A simple fact of life is that only power that is under control is useful power, according to Dr. Aleksandar Dimitrovski. The same goes for electrical power, and Dimitrovski, researcher and instructor with Schweitzer Engineering Laboratories, helps students understand how “electrical power can be controlled even when it gets out of control.”
Dimitrovski teaches courses in power system protection at SEL University, Pullman, Washington, and he will cover the principles of protection of power systems for engineers (PROT 401) in his next course in November. This course addresses the basic elements of designing power system protection for distribution lines, transmission lines, transformers, and buses. Course participants will also review power system basics, including per-unit and three-phase power concepts; symmetrical component concepts and fault analysis; relaying fundamentals; instrument transformers, basic digital relay concepts.

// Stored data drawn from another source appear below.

(** The body of the [try] block of [upload]. *)
Definition upload_body (lines : list string) : M nat :=
  let w0 := stage0 (read_csv lines) in
  _ <- set_df (Working w0) ;;
  let w1 := add_request w0 in
  _ <- set_df (Working w1) ;;
  let w2 := add_dt w1 in
  _ <- set_df (Working w2) ;;
  let w3 := add_time w2 in
  _ <- set_df (Working w3) ;;
  sts <- lift (astype_int (map status_num (w_rows w3))) int_cast_error ;;
  let w4 := set_status sts w3 in
  _ <- set_df (Working w4) ;;
  let w5 := add_bytes w4 in
  _ <- set_df (Working w5) ;;
  t <- lift (select w5) "KeyError" ;;
  _ <- set_df (Table t) ;;
  ret (length t).

Inductive response := RLoaded (n : nat) | RNotFound | RError (e : string).

(** [upload()]: the file is [None] when [os.path.isfile(path)] fails. *)
Definition upload (file : option (list string)) : M response :=
  match file with
  | None => ret RNotFound
  | Some lines =>
      try_ (n <- upload_body lines ;; ret (RLoaded n)) (fun e => ret (RError e))
  end.

(** Run [upload] from a global value [g], with an empty trace. *)
Definition run_upload (file : option (list string)) (g : gstate)
  : response * gstate * list gstate :=
  match upload file (g, []) with
  | (Ok r, (g', tr)) => (r, g', tr)
  | (Raise e, (g', tr)) => (RError e, g', tr)
  end.

(* ------------------------------------------------------------------ *)
(** ** [stats()]

    [value_counts()] drops NaN keys, counts the others in order of first
    occurrence and sorts the counts in decreasing order.  pandas sorts
    with [sort_values(kind='quicksort')], whose order among equal counts
    the source does not fix; this model sorts stably. *)

Fixpoint add_key (k : string) (acc : list (string * nat)) : list (string * nat) :=
  match acc with
  | [] => [(k, 1%nat)]
  | (k', n) :: r => if String.eqb k k' then (k', S n) :: r else (k', n) :: add_key k r
  end.

Fixpoint insert_desc (x : string * nat) (l : list (string * nat)) : list (string * nat) :=
  match l with
  | [] => [x]
  | y :: l' => if Nat.ltb (snd y) (snd x) then x :: l else y :: insert_desc x l'
  end.

Definition somes {A} (xs : list (option A)) : list A :=
  flat_map (fun o => match o with Some a => [a] | None => [] end) xs.

Definition value_counts (ks : list (option string)) : list (string * nat) :=
  fold_left (fun acc x => insert_desc x acc)
    (fold_left (fun acc k => add_key k acc) (somes ks) []) [].

(** Python's [str.split()] with no argument: runs of whitespace separate,
    no empty tokens. *)
Fixpoint py_split_aux (s : string) (cur : string) : list string :=
  match s with
  | EmptyString => if String.eqb cur EmptyString then [] else [cur]
  | String c r =>
      if py_space c then
        (if String.eqb cur EmptyString then [] else [cur]) ++ py_split_aux r EmptyString
      else py_split_aux r (cur ++ String c EmptyString)
  end%list.

Definition py_split (s : string) : list string := py_split_aux s EmptyString.

Definition top_5_ips (t : list record) : list (string * nat) :=
  firstn 5 (value_counts (map host t)).

(** [df['request'].str.split().str[1].value_counts().head(5)]: [.str[1]]
    is NaN for a request with fewer than two tokens; nothing here raises,
    so the [except] branch is not taken. *)
Definition top_5_endpoints (t : list record) : list (string * nat) :=
  firstn 5 (value_counts (map (fun r => nth_error (py_split (request r)) 1) t)).

(** [df[(df['status'] >= 400) & (df['status'] < 600)].shape[0]] *)
Definition error_count (t : list record) : nat :=
  length (filter (fun r => (400 <=? status r) && (status r <? 600)) t).

(** Python's [round(x, 2)] on a finite double: the exact binary value
    times 100, rounded to an integer with ties to even, over 100, read
    back as the nearest double. *)
Definition py_round2 (x : Q) : num := round64 (inject_Z (rint (x * 100)) / 100).

(** [round(100.0 * error_count / total, 2)] in doubles: each integer is
    converted to a double ([None] for Python's [OverflowError] beyond the
    double range), then [100.0 * e] and [/ total] are rounded in turn. *)
Definition error_rate_pct (t : list record) : option num :=
  let n := length t in
  if Nat.eqb n 0 then Some (NFin 0) else
  match round64 (inject_Z (Z.of_nat (error_count t))), round64 (inject_Z (Z.of_nat n)) with
  | NFin e, NFin d =>
      match round64 (100 * e) with
      | NFin p =>
          match round64 (p / d) with
          | NFin x => Some (py_round2 x)
          | NInf b => Some (NInf b)
          end
      | NInf b => Some (NInf b)  (* inf / d is inf, and round(inf, 2) is inf *)
      end
  | _, _ => None
  end.

Definition ns_per_hour : Z := 3600 * ns_per_s.
Definition bucket (ns : Z) : Z := ns / ns_per_hour.

Definition count_in (b : Z) (ts : list Z) : nat :=
  length (filter (fun x => Z.eqb (bucket x) b) ts).
(** * AEAD record layer of fuckshadows-libev ([src/aead.c])

    A shallow embedding of the cipher catalog, the session context, the UDP
    one-shot codec ([aead_encrypt_all] / [aead_decrypt_all]) and the TCP
    stream codec ([aead_encrypt] / [aead_decrypt]), followed by the
    properties of the record layer.

    Conventions of the embedding.
    - A [buffer_t] is the list of its [len] live bytes; [capacity] and the
      [brealloc] calls only size the allocation and do not appear.  The
      static scratch buffers [tmp] are local to a call, except that a call
      which returns more bytes than it wrote returns what the buffer held
      before: those calls take that content as an argument.
    - The arrays [salt], [subkey] and [nonce] of a context are the lists of
      their key_len, key_len and nonce_len live bytes.
    - [size_t] and [int] values are [Z]; the only narrowing conversion of the
      file, the [uint16_t plen] parameter of [aead_chunk_encrypt], has its
      wrap-around written out.
    - A call that does not return ([assert] failure, [FATAL]) is [Aborted].
    - The AEAD primitives (mbed TLS, libsodium), the BLAKE2b hashes and the
      salt filter ([sbf.h]) are outside of the file: they are the fields of
      the class [Externals], and what the record layer expects of them is
      the class [ExternalsOk]. *)

From Stdlib Require Import ZArith List Bool Lia.
From Stdlib Require Import Strings.String Strings.Byte.
Import ListNotations.

#[local] Open Scope Z_scope.
#[local] Open Scope list_scope.

Set Implicit Arguments.

(** ** Bytes and buffers *)

Definition bytes := list byte.

Definition blen (b : bytes) : Z := Z.of_nat (List.length b).

Definition byte_val (b : byte) : Z := Z.of_N (Byte.to_N b).

Definition byte_of (z : Z) : byte :=
  match Byte.of_N (Z.to_N (z mod 256)) with
  | Some b => b
  | None => x00
  end.

Definition take (n : Z) (b : bytes) : bytes := firstn (Z.to_nat n) b.
Definition drop (n : Z) (b : bytes) : bytes := skipn (Z.to_nat n) b.

Definition zeros (n : Z) : bytes := repeat x00 (Z.to_nat n).

(** [htons] followed by [memcpy] into a two-byte buffer, and
    [ntohs( *(uint16_t * )len_buf)]: the 16-bit big-endian length field. *)
Definition htons (v : Z) : bytes := [byte_of (v / 256); byte_of v].

Definition ntohs (b : bytes) : Z :=
  match b with
  | hi :: lo :: _ => 256 * byte_val hi + byte_val lo
  | _ => 0
  end.

(** libsodium's [sodium_increment]: add one to a little-endian counter of
    [nlen] bytes, the carry running from the first byte up. *)
Fixpoint increment_carry (c : Z) (n : bytes) : bytes :=
  match n with
  | [] => []
  | b :: r => let c' := c + byte_val b in
              byte_of c' :: increment_carry (c' / 256) r
  end.

Definition sodium_increment (n : bytes) (nlen : Z) : bytes :=
  increment_carry 1 (take nlen n) ++ drop nlen n.

(** The number a little-endian counter stands for. *)
Fixpoint le_value (n : bytes) : Z :=
  match n with
  | [] => 0
  | b :: r => byte_val b + 256 * le_value r
  end.

(** [count] calls of [sodium_increment] on a nonce of [nlen] bytes. *)
Definition increments (count : nat) (nlen : Z) (n : bytes) : bytes :=
  Nat.iter count (fun x => sodium_increment x nlen) n.

(** ** Outcomes *)

Inductive outcome (A : Type) : Type :=
| Done (a : A)
| Aborted
| OutOfFuel.
Arguments Aborted {A}.
Arguments OutOfFuel {A}.

Definition bind {A B : Type} (o : outcome A) (k : A -> outcome B) : outcome B :=
  match o with
  | Done a => k a
  | Aborted => Aborted
  | OutOfFuel => OutOfFuel
  end.

Notation "x <- c ;; k" := (bind c (fun x => k))
  (at level 61, c at next level, right associativity).
Notation "' p <- c ;; k" := (bind c (fun x => let 'p := x in k))
  (at level 61, p pattern, c at next level, right associativity).

(** [assert(b)] *)
Definition assert (b : bool) : outcome unit := if b then Done tt else Aborted.

Inductive crypto_status : Type := CRYPTO_OK | CRYPTO_NEED_MORE | CRYPTO_ERROR.

(** ** Cipher catalog *)

Definition NONE : Z := -1.
Definition AES128GCM : Z := 0.
Definition AES192GCM : Z := 1.
Definition AES256GCM : Z := 2.
Definition CHACHA20POLY1305 : Z := 3.
Definition CHACHA20POLY1305IETF : Z := 4.
Definition XCHACHA20POLY1305IETF : Z := 5.
Definition AEAD_CIPHER_NUM : Z := 6.

Definition CHUNK_SIZE_LEN : Z := 2.
Definition CHUNK_SIZE_MASK : Z := 0x3FFF.

Definition CIPHER_UNSUPPORTED : string := "unsupported".
Definition SUBKEY_APPID : string := "fuckshadows-g3nk".

Definition supported_aead_ciphers : list string :=
  [ "aes-128-gcm"; "aes-192-gcm"; "aes-256-gcm"; "chacha20-poly1305";
    "chacha20-ietf-poly1305"; "xchacha20-ietf-poly1305" ]%string.

Definition supported_aead_ciphers_mbedtls : list string :=
  [ "AES-128-GCM"; "AES-192-GCM"; "AES-256-GCM";
    CIPHER_UNSUPPORTED; CIPHER_UNSUPPORTED; CIPHER_UNSUPPORTED ]%string.

Definition supported_aead_ciphers_nonce_size : list Z := [12; 12; 12; 8; 12; 24].
Definition supported_aead_ciphers_key_size : list Z := [16; 24; 32; 32; 32; 32].
Definition supported_aead_ciphers_tag_size : list Z := [16; 16; 16; 16; 16; 16].

Definition table {A : Type} (t : list A) (d : A) (i : Z) : A := nth (Z.to_nat i) t d.

(** ** Data model *)

(** mbed TLS cipher description ([cipher_kt_t]); the ChaCha family gets a
    fake one. *)
Record cipher_kt_t : Type := { key_bitlen : Z; iv_size : Z }.

(** mbed TLS cipher context ([cipher_evp_t]) after [mbedtls_cipher_setup]:
    the cipher it was set up for and the key installed by
    [mbedtls_cipher_setkey], if any. *)
Record cipher_evp_t : Type := { evp_info : cipher_kt_t; evp_method : Z; evp_key : option bytes }.

Record cipher_t : Type := {
  method : Z;
  info : option cipher_kt_t;
  key : bytes;
  key_len : Z;
  nonce_len : Z;
  tag_len : Z
}.

Record cipher_ctx_t : Type := {
  init : bool;
  cipher : cipher_t;
  evp : option cipher_evp_t;
  salt : bytes;
  subkey : bytes;
  nonce : bytes;
  chunk : option bytes
}.

(** ** External collaborators *)

Class Externals : Type := {
  (** build flag: set in the server build, where the salt filter is consulted *)
  MODULE_REMOTE : bool;
  (** the library AEAD selected by the [switch] on the method id, in combined
      mode (ciphertext followed by tag) and with empty associated data:
      [aead_seal method key nonce message], [aead_open method key nonce ciphertext];
      [None] is a non-zero return value *)
  aead_seal : Z -> bytes -> bytes -> bytes -> option bytes;
  aead_open : Z -> bytes -> bytes -> bytes -> option bytes;
  (** [crypto_generichash outlen pass] (no key) *)
  crypto_generichash : Z -> string -> option bytes;
  (** [crypto_generichash_blake2b_salt_personal outlen key salt personal]
      (no input); only [crypto_generichash_blake2b_SALTBYTES] = 16 bytes of
      the salt are read *)
  crypto_generichash_blake2b_salt_personal : Z -> bytes -> bytes -> string -> option bytes;
  mbedtls_cipher_info_from_string : string -> option cipher_kt_t;
  (** the scalable Bloom filter of received salts *)
  sbf : Type;
  fs_sbf_check : sbf -> bytes -> Z;
  fs_sbf_add : sbf -> bytes -> sbf * Z
}.

Definition crypto_generichash_blake2b_SALTBYTES : Z := 16.

Section Codec.

Context {E : Externals}.

(** ** Key setup *)

Definition aead_derive_key (pass : string) (key_len : Z) : outcome (bytes * Z) :=
  match crypto_generichash key_len pass with
  | None => Aborted
  | Some k => Done (k, key_len)
  end.

Definition illegal_method (method : Z) : bool :=
  (method <? AES128GCM) || (method >=? AEAD_CIPHER_NUM).

Definition aead_get_cipher_type (method : Z) : option cipher_kt_t :=
  if illegal_method method then None
  else if method >=? CHACHA20POLY1305 then None
  else
    let mbedtlsname := table supported_aead_ciphers_mbedtls CIPHER_UNSUPPORTED method in
    if String.eqb mbedtlsname CIPHER_UNSUPPORTED then None
    else mbedtls_cipher_info_from_string mbedtlsname.

Definition aead_key_init (method : Z) (pass : string) : outcome (option cipher_t) :=
  if illegal_method method then Done None
  else
    let info0 :=
      if method >=? CHACHA20POLY1305
      then Some {| key_bitlen := table supported_aead_ciphers_key_size 0 method * 8;
                   iv_size := table supported_aead_ciphers_nonce_size 0 method |}
      else aead_get_cipher_type method in
    let key_len0 := 0 in
    _ <- (match info0 with
          | None => if key_len0 =? 0 then Aborted else Done tt
          | Some _ => Done tt
          end) ;;
    '(k, klen) <- aead_derive_key pass (table supported_aead_ciphers_key_size 0 method) ;;
    _ <- (if klen =? 0 then Aborted else Done tt) ;;
    Done (Some {| method := method;
                  info := info0;
                  key := k;
                  key_len := klen;
                  nonce_len := table supported_aead_ciphers_nonce_size 0 method;
                  tag_len := table supported_aead_ciphers_tag_size 0 method |}).

(** The [for] loop of [aead_init]: the index of the first table entry equal to
    the name, or the index one past the table. *)
Fixpoint aead_init_scan (name : string) (m : Z) (names : list string) : Z :=
  match names with
  | [] => m
  | n :: rest => if String.eqb name n then m else aead_init_scan name (m + 1) rest
  end.

(** The method id [aead_init] hands to [aead_key_init]; [None] is the NULL
    method name. *)
Definition aead_init_method (method : option string) : Z :=
  match method with
  | None => AES128GCM
  | Some name =>
      let m := aead_init_scan name AES128GCM supported_aead_ciphers in
      if m >=? AEAD_CIPHER_NUM then AES256GCM else m
  end.

Definition aead_init (pass : string) (method : option string) : outcome (option cipher_t) :=
  aead_key_init (aead_init_method method) pass.

(** ** AEAD primitive adapter *)

Definition is_gcm (m : Z) : bool :=
  (m =? AES128GCM) || (m =? AES192GCM) || (m =? AES256GCM).

(** [mbedtls_cipher_setkey]: the key length must be the one of the cipher the
    context was set up for. *)
Definition mbedtls_cipher_setkey (e : cipher_evp_t) (k : bytes) (bits : Z) : option cipher_evp_t :=
  if bits =? key_bitlen (evp_info e)
  then Some {| evp_info := evp_info e; evp_method := evp_method e;
               evp_key := Some (take (bits / 8) k) |}
  else None.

Dimitrovski has taught the whole series of PROT courses offered by SEL University on protecting different parts of power systems. SEL gives him access to “all the resources that a power engineer would need,” he said. He has direct contact with power engineers all over the world and enjoys SEL’s power engineering library.
He brings an extensive academic background to the SEL courses, having earned his B.Sc. and Ph.D. in power engineering at Sts. Cyril and Methodius University, Skopje, Macedonia, and an M.Sc. in computer science application from the University of Zagreb, Croatia. He also earned tenure as assistant professor at the University Sts. Cyril and Methodius.
After coming to the United States, Dimitrovski was first a postdoctoral fellow and then a visiting and adjunct professor at the Washington State University in Pullman.
He was first introduced to SEL University while preparing for a power system protection lab at Washington State. He was auditing the accompanying course, which was taught by an adjunct professor at WSU who also worked as an instructor at SEL. “His approach and style in teaching the subject, exposing real-world problems and tying them to the material presented, connected very well with the students—better than what I had experienced in my classes before,” Dimitrovski said.
So he applied for an opening at SEL, and continues to enjoy teaching. “Teaching should be fun,” he said. “If you don’t have fun doing it, then you probably shouldn’t be doing it.”
He said he learns something new each time he teaches, as he communicates to students how to solve problems and control power. He tells students that often times, what appears to be a difficult problem looks rather simple if looked from a different perspective. “Step back and see if you can take a look from another angle,” he said.
Dimitrovski likes to step back once in awhile to do some trout fishing as well. “There are some great waters in this part of the country that are simply too good to pass up. Fishing helps me ‘recycle,’ as I like to put it, both physically and mentally,” he said. “It can also provide me with the highest level of concentration in solving whatever technical problem bothers my mind."